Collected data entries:
::::::::::

(** After at least one pass, the history returned ends with the entry of
    the last pass, and the log ends with the planner call on that
    history and the test of the plan it answered, which is the plan
    returned. *)
Lemma passes_ends self query background iterations time_elapsed h plan tr
  out :
  passes self query background iterations time_elapsed h plan tr out →
  ∀ h' final, out = Returned h' final →
  tr ≠ [] →
  ∃ tr0 h0 plan0 res,
    h' = h0 ++ [(plan0, res)]
    ∧ tr = tr0 ++ [EvPlanner query h' final; EvShouldEnd final].
Proof.
  induction 1
    as [iterations time_elapsed h plan Hc
       |iterations time_elapsed h plan
       |iterations time_elapsed h plan api_plan inner Hc Hm Hall
       |iterations time_elapsed h plan api_plan inner res plan' Hc Hact Hend
       |iterations time_elapsed time_elapsed' h plan api_plan inner res plan'
          tr out Hc Hact Hend Hp IH];
    intros h' final Hout Hne; try discriminate.
  - congruence.
  - inversion Hout; subst.
    exists (EvSelector plan background api_plan :: inner), h, plan, res.
    split; reflexivity.
  - destruct tr as [|e tr].
    + inversion Hp; subst; try discriminate.
      match goal with
      | Heq : Returned _ _ = Returned _ _ |- _ => inversion Heq; subst
      end.
      exists (EvSelector plan background api_plan :: inner), h, plan, res.
      split; reflexivity.
    + destruct (IH _ _ Hout ltac:(discriminate))
        as [tr0 [h0 [p0 [res0 [Hh Htr]]]]].
      exists (EvSelector plan background api_plan
                :: inner ++ EvPlanner query (h ++ [(plan, res)]) plan'
                :: EvShouldEnd plan' :: tr0), h0, p0, res0.
      split; [exact Hh|]. rewrite Htr.
      cbn [app]. f_equal. rewrite <- app_assoc. reflexivity.
Qed.

Section WithCollaborators.

Variable W : Type.
Variable get_matched_endpoint : api_spec → string → option (list string).
Variable json_loads : string → option pyval.
Variable yaml_dump : pyval → string.
Variable encode : string → list nat.
Variable decode : list nat → string.
Variable llm_invoke : W → caller_prompt → string * W.
Variable requests_wrapper : W → http_request → http_response * W.
Variable parser_invoke : W → parser_call → string * W.
Variable planner_invoke : W → string * history → string * W.
Variable api_selector_invoke : W → string * string → string * W.
Variable time_time : W → Q * W.

Abbreviation executor' :=
  (executor W get_matched_endpoint json_loads yaml_dump encode decode
     llm_invoke requests_wrapper parser_invoke).
Abbreviation iteration' :=
  (iteration W get_matched_endpoint json_loads yaml_dump encode decode
     llm_invoke requests_wrapper parser_invoke planner_invoke
     api_selector_invoke).
Abbreviation loop' :=
  (loop W get_matched_endpoint json_loads yaml_dump encode decode
     llm_invoke requests_wrapper parser_invoke planner_invoke
     api_selector_invoke time_time).
Abbreviation run' :=
  (run W get_matched_endpoint json_loads yaml_dump encode decode
     llm_invoke requests_wrapper parser_invoke planner_invoke
     api_selector_invoke time_time).
Abbreviation call' :=
  (_call W get_matched_endpoint json_loads yaml_dump encode decode
     llm_invoke requests_wrapper parser_invoke planner_invoke
     api_selector_invoke time_time).

Ltac trace_eq :=
  repeat first [rewrite <- app_assoc | rewrite <- app_comm_cons];
  reflexivity.

(** An invocation of the Caller logs its start and then the events of
    its step, whether it returns or raises; the result it returns is the
    one read from these events. *)
Lemma executor_log self api_plan background (s s' : state W) r :
  executor' self api_plan background s = (r, s') →
  ∃ inner,
    st_trace s' = st_trace s ++ EvCaller api_plan background :: inner
    ∧ Forall caller_event inner
    ∧ ∀ res, r = Ok res → Caller.step_result inner = Some res.
Proof.
  unfold executor, bind, log, get_spec. cbn [fst snd].
  match goal with |- context [Caller._call _ _ _ _ _ _ _ _ _ ?c ?i ?s1] =>
    destruct (Caller._call _ _ _ _ _ _ _ _ _ c i s1) as [r1 s2] eqn:Hcall;
    apply CallerFacts.call_result in Hcall as (inner & Htr & Hall & Hres)
  end.
  cbn [st_trace] in Htr. exists inner.
  assert (r1 = r ∧ s2 = s') as [-> ->]
    by (destruct r1; inversion H; now subst).
  split; [rewrite Htr, <- app_assoc; reflexivity|].
  split; [exact Hall | exact Hres].
Qed.

(** One pass either raises inside the Caller, before the planner is
    asked again, or records its result at the end of the history and
    asks the planner with that history. *)
Lemma iteration_outcome self query background h plan (s s' : state W) r :
  iteration' self query background h plan s = (r, s') →
  ∃ api_plan,
    (∃ e inner,
       r = Raise e
       ∧ re_match no_call_regex api_plan = None
       ∧ st_trace s'
         = st_trace s ++ EvSelector plan background api_plan
             :: EvCaller api_plan background :: inner
       ∧ Forall caller_event inner)
    ∨ (∃ inner res plan',
         r = Ok (h ++ [(plan, res)], plan')
         ∧ acted background api_plan inner res
         ∧ st_trace s'
           = st_trace s ++ EvSelector plan background api_plan
               :: inner ++ [EvPlanner query (h ++ [(plan, res)]) plan']).
Proof.
  unfold iteration. unfold bind at 1. unfold api_selector, ask.
  destruct (api_selector_invoke (st_world s) (plan, background))
    as [api_plan w1].
  intros H. exists api_plan. cbn [fst snd] in H.
  destruct (re_match no_call_regex api_plan) as [m|] eqn:Hm.
  - right. unfold bind, ret, planner, ask in H.
    cbn [fst snd st_world st_trace st_spec] in H.
    destruct (planner_invoke w1 _) as [plan' w2].
    exists [], (ActionParser.group 1 m), plan'. inversion H; subst.
    split; [reflexivity|]. split; [now constructor|].
    cbn [st_trace]. now rewrite <- app_assoc.
  - unfold bind at 1 in H.
    match type of H with context [executor' self api_plan background ?s1] =>
      destruct (executor' self api_plan background s1) as [[res|e] s2] eqn:Hex
    end; apply executor_log in Hex as [inner [Htr [Hall Hres]]];
      cbn [st_trace] in Htr.
    + right. unfold bind, ret, planner, ask in H.
      destruct (planner_invoke (st_world s2) _) as [plan' w2].
      exists (EvCaller api_plan background :: inner), res, plan'.
      inversion H; subst.
      split; [reflexivity|].
      split; [constructor; [exact Hm | exact Hall | exact (Hres _ eq_refl)]|].
      cbn [st_trace]. rewrite Htr, <- !app_assoc. reflexivity.
    + left. exists e, inner. inversion H; subst.
      split; [reflexivity|]. split; [reflexivity|].
      split; [|exact Hall]. rewrite Htr, <- app_assoc. reflexivity.
Qed.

::::::::::

### ABOUT THIS TASK
Could you copy out the data in full, exactly as it is written?

### SOLVED EXERCISE
(** After at least one pass, the history returned ends with the entry of
    the last pass, and the log ends with the planner call on that
    history and the test of the plan it answered, which is the plan
    returned. *)
Lemma passes_ends self query background iterations time_elapsed h plan tr
  out :
  passes self query background iterations time_elapsed h plan tr out →
  ∀ h' final, out = Returned h' final →
  tr ≠ [] →
  ∃ tr0 h0 plan0 res,
    h' = h0 ++ [(plan0, res)]
    ∧ tr = tr0 ++ [EvPlanner query h' final; EvShouldEnd final].
Proof.
  induction 1
    as [iterations time_elapsed h plan Hc
       |iterations time_elapsed h plan
       |iterations time_elapsed h plan api_plan inner Hc Hm Hall
       |iterations time_elapsed h plan api_plan inner res plan' Hc Hact Hend
       |iterations time_elapsed time_elapsed' h plan api_plan inner res plan'
          tr out Hc Hact Hend Hp IH];
    intros h' final Hout Hne; try discriminate.
  - congruence.
  - inversion Hout; subst.
    exists (EvSelector plan background api_plan :: inner), h, plan, res.
    split; reflexivity.
  - destruct tr as [|e tr].
    + inversion Hp; subst; try discriminate.
      match goal with
      | Heq : Returned _ _ = Returned _ _ |- _ => inversion Heq; subst
      end.
      exists (EvSelector plan background api_plan :: inner), h, plan, res.
      split; reflexivity.
    + destruct (IH _ _ Hout ltac:(discriminate))
        as [tr0 [h0 [p0 [res0 [Hh Htr]]]]].
      exists (EvSelector plan background api_plan
                :: inner ++ EvPlanner query (h ++ [(plan, res)]) plan'
                :: EvShouldEnd plan' :: tr0), h0, p0, res0.
      split; [exact Hh|]. rewrite Htr.
      cbn [app]. f_equal. rewrite <- app_assoc. reflexivity.
Qed.

Section WithCollaborators.

Variable W : Type.
Variable get_matched_endpoint : api_spec → string → option (list string).
Variable json_loads : string → option pyval.
Variable yaml_dump : pyval → string.
Variable encode : string → list nat.
Variable decode : list nat → string.
Variable llm_invoke : W → caller_prompt → string * W.
Variable requests_wrapper : W → http_request → http_response * W.
Variable parser_invoke : W → parser_call → string * W.
Variable planner_invoke : W → string * history → string * W.
Variable api_selector_invoke : W → string * string → string * W.
Variable time_time : W → Q * W.

Abbreviation executor' :=
  (executor W get_matched_endpoint json_loads yaml_dump encode decode
     llm_invoke requests_wrapper parser_invoke).
Abbreviation iteration' :=
  (iteration W get_matched_endpoint json_loads yaml_dump encode decode
     llm_invoke requests_wrapper parser_invoke planner_invoke
     api_selector_invoke).
Abbreviation loop' :=
  (loop W get_matched_endpoint json_loads yaml_dump encode decode
     llm_invoke requests_wrapper parser_invoke planner_invoke
     api_selector_invoke time_time).
Abbreviation run' :=
  (run W get_matched_endpoint json_loads yaml_dump encode decode
     llm_invoke requests_wrapper parser_invoke planner_invoke
     api_selector_invoke time_time).
Abbreviation call' :=
  (_call W get_matched_endpoint json_loads yaml_dump encode decode
     llm_invoke requests_wrapper parser_invoke planner_invoke
     api_selector_invoke time_time).

Ltac trace_eq :=
  repeat first [rewrite <- app_assoc | rewrite <- app_comm_cons];
  reflexivity.

(** An invocation of the Caller logs its start and then the events of
    its step, whether it returns or raises; the result it returns is the
    one read from these events. *)
Lemma executor_log self api_plan background (s s' : state W) r :
  executor' self api_plan background s = (r, s') →
  ∃ inner,
    st_trace s' = st_trace s ++ EvCaller api_plan background :: inner
    ∧ Forall caller_event inner
    ∧ ∀ res, r = Ok res → Caller.step_result inner = Some res.
Proof.
  unfold executor, bind, log, get_spec. cbn [fst snd].
  match goal with |- context [Caller._call _ _ _ _ _ _ _ _ _ ?c ?i ?s1] =>
    destruct (Caller._call _ _ _ _ _ _ _ _ _ c i s1) as [r1 s2] eqn:Hcall;
    apply CallerFacts.call_result in Hcall as (inner & Htr & Hall & Hres)
  end.
  cbn [st_trace] in Htr. exists inner.
  assert (r1 = r ∧ s2 = s') as [-> ->]
    by (destruct r1; inversion H; now subst).
  split; [rewrite Htr, <- app_assoc; reflexivity|].
  split; [exact Hall | exact Hres].
Qed.

(** One pass either raises inside the Caller, before the planner is
    asked again, or records its result at the end of the history and
    asks the planner with that history. *)
Lemma iteration_outcome self query background h plan (s s' : state W) r :
  iteration' self query background h plan s = (r, s') →
  ∃ api_plan,
    (∃ e inner,
       r = Raise e
       ∧ re_match no_call_regex api_plan = None
       ∧ st_trace s'
         = st_trace s ++ EvSelector plan background api_plan
             :: EvCaller api_plan background :: inner
       ∧ Forall caller_event inner)
    ∨ (∃ inner res plan',
         r = Ok (h ++ [(plan, res)], plan')
         ∧ acted background api_plan inner res
         ∧ st_trace s'
           = st_trace s ++ EvSelector plan background api_plan
               :: inner ++ [EvPlanner query (h ++ [(plan, res)]) plan']).
Proof.
  unfold iteration. unfold bind at 1. unfold api_selector, ask.
  destruct (api_selector_invoke (st_world s) (plan, background))
    as [api_plan w1].
  intros H. exists api_plan. cbn [fst snd] in H.
  destruct (re_match no_call_regex api_plan) as [m|] eqn:Hm.
  - right. unfold bind, ret, planner, ask in H.
    cbn [fst snd st_world st_trace st_spec] in H.
    destruct (planner_invoke w1 _) as [plan' w2].
    exists [], (ActionParser.group 1 m), plan'. inversion H; subst.
    split; [reflexivity|]. split; [now constructor|].
    cbn [st_trace]. now rewrite <- app_assoc.
  - unfold bind at 1 in H.
    match type of H with context [executor' self api_plan background ?s1] =>
      destruct (executor' self api_plan background s1) as [[res|e] s2] eqn:Hex
    end; apply executor_log in Hex as [inner [Htr [Hall Hres]]];
      cbn [st_trace] in Htr.
    + right. unfold bind, ret, planner, ask in H.
      destruct (planner_invoke (st_world s2) _) as [plan' w2].
      exists (EvCaller api_plan background :: inner), res, plan'.
      inversion H; subst.
      split; [reflexivity|].
      split; [constructor; [exact Hm | exact Hall | exact (Hres _ eq_refl)]|].
      cbn [st_trace]. rewrite Htr, <- !app_assoc. reflexivity.
    + left. exists e, inner. inversion H; subst.
      split; [reflexivity|]. split; [reflexivity|].
      split; [|exact Hall]. rewrite Htr, <- app_assoc. reflexivity.
Qed.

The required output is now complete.